[[ Data to process open ]]
(* ===== verification/Frames.v ===== *)
(** * Length-prefixed frames ([core/src/transport/framing.rs],
      [core/src/transport/legs/embedded/framing.rs], [embedded/mod.rs])

    Two more users of a four-byte length in front of a frame.  The frame writer seals
    each frame under the counter nonces of a [CryptoSession] and writes it in one call;
    the embedded leg carries messages over a serial link into a buffer of fixed size. *)

From Stdlib Require Import ZArith Lia.
From stdpp Require Import base numbers option list.
From S2P Require Import Prelude Errors Crypto ByteStream.

Local Open Scope phantom_scope.
Local Open Scope Z_scope.

Definition FRAME_HEADER_SIZE : nat := 4.
Definition MAX_FRAME_PAYLOAD : Z := 64 * 1024.

Inductive FrameError := FrameIo | EncryptFailed | DecryptFailed | FrameTooLarge (n : Z).

(** What [write_all] came to: everything, or an error after some bytes. *)
Inductive StreamWrite := WroteAll | WriteFailedAfter (n : nat).

Section Frames.
Context `{Primitives}.

(** One frame: the length of the ciphertext, which is also the associated data, and the
    ciphertext behind it. *)
Definition seal_frame (session : CryptoSession) (chunk : list Z) : result (list Z) FrameError * CryptoSession :=
  let ct_len := len chunk + AEAD_OVERHEAD in
  let len_bytes := be_encode 4 (wrap 32 ct_len) in
  let '(ct, session1) := encrypt session len_bytes chunk in
  (match ct with Ok ct => Ok (len_bytes ++ ct) | Err _ => Err EncryptFailed end, session1).

(** The frames of a batch in one buffer; a frame that cannot be sealed ends it. *)
Fixpoint seal_frames (session : CryptoSession) (l : list (list Z)) : result (list Z) FrameError * CryptoSession :=
  match l with
  | [] => (Ok [], session)
  | chunk :: l' =>
    match seal_frame session chunk with
    | (Err e, session1) => (Err e, session1)
    | (Ok frame, session1) =>
      let '(rest, session2) := seal_frames session1 l' in
      (rest <-? rest; Ok (frame ++ rest), session2)
    end
  end.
[[ Data to process closed ]]
How to complete this task:
Could you transcribe all of the entries exactly, leaving nothing out?

Task output:
(* ===== verification/Frames.v ===== *)
(** * Length-prefixed frames ([core/src/transport/framing.rs],
      [core/src/transport/legs/embedded/framing.rs], [embedded/mod.rs])

    Two more users of a four-byte length in front of a frame.  The frame writer seals
    each frame under the counter nonces of a [CryptoSession] and writes it in one call;
    the embedded leg carries messages over a serial link into a buffer of fixed size. *)

From Stdlib Require Import ZArith Lia.
From stdpp Require Import base numbers option list.
From S2P Require Import Prelude Errors Crypto ByteStream.

Local Open Scope phantom_scope.
Local Open Scope Z_scope.

Definition FRAME_HEADER_SIZE : nat := 4.
Definition MAX_FRAME_PAYLOAD : Z := 64 * 1024.

Inductive FrameError := FrameIo | EncryptFailed | DecryptFailed | FrameTooLarge (n : Z).

(** What [write_all] came to: everything, or an error after some bytes. *)
Inductive StreamWrite := WroteAll | WriteFailedAfter (n : nat).

Section Frames.
Context `{Primitives}.

(** One frame: the length of the ciphertext, which is also the associated data, and the
    ciphertext behind it. *)
Definition seal_frame (session : CryptoSession) (chunk : list Z) : result (list Z) FrameError * CryptoSession :=
  let ct_len := len chunk + AEAD_OVERHEAD in
  let len_bytes := be_encode 4 (wrap 32 ct_len) in
  let '(ct, session1) := encrypt session len_bytes chunk in
  (match ct with Ok ct => Ok (len_bytes ++ ct) | Err _ => Err EncryptFailed end, session1).

(** The frames of a batch in one buffer; a frame that cannot be sealed ends it. *)
Fixpoint seal_frames (session : CryptoSession) (l : list (list Z)) : result (list Z) FrameError * CryptoSession :=
  match l with
  | [] => (Ok [], session)
  | chunk :: l' =>
    match seal_frame session chunk with
    | (Err e, session1) => (Err e, session1)
    | (Ok frame, session1) =>
      let '(rest, session2) := seal_frames session1 l' in
      (rest <-? rest; Ok (frame ++ rest), session2)
    end
  end.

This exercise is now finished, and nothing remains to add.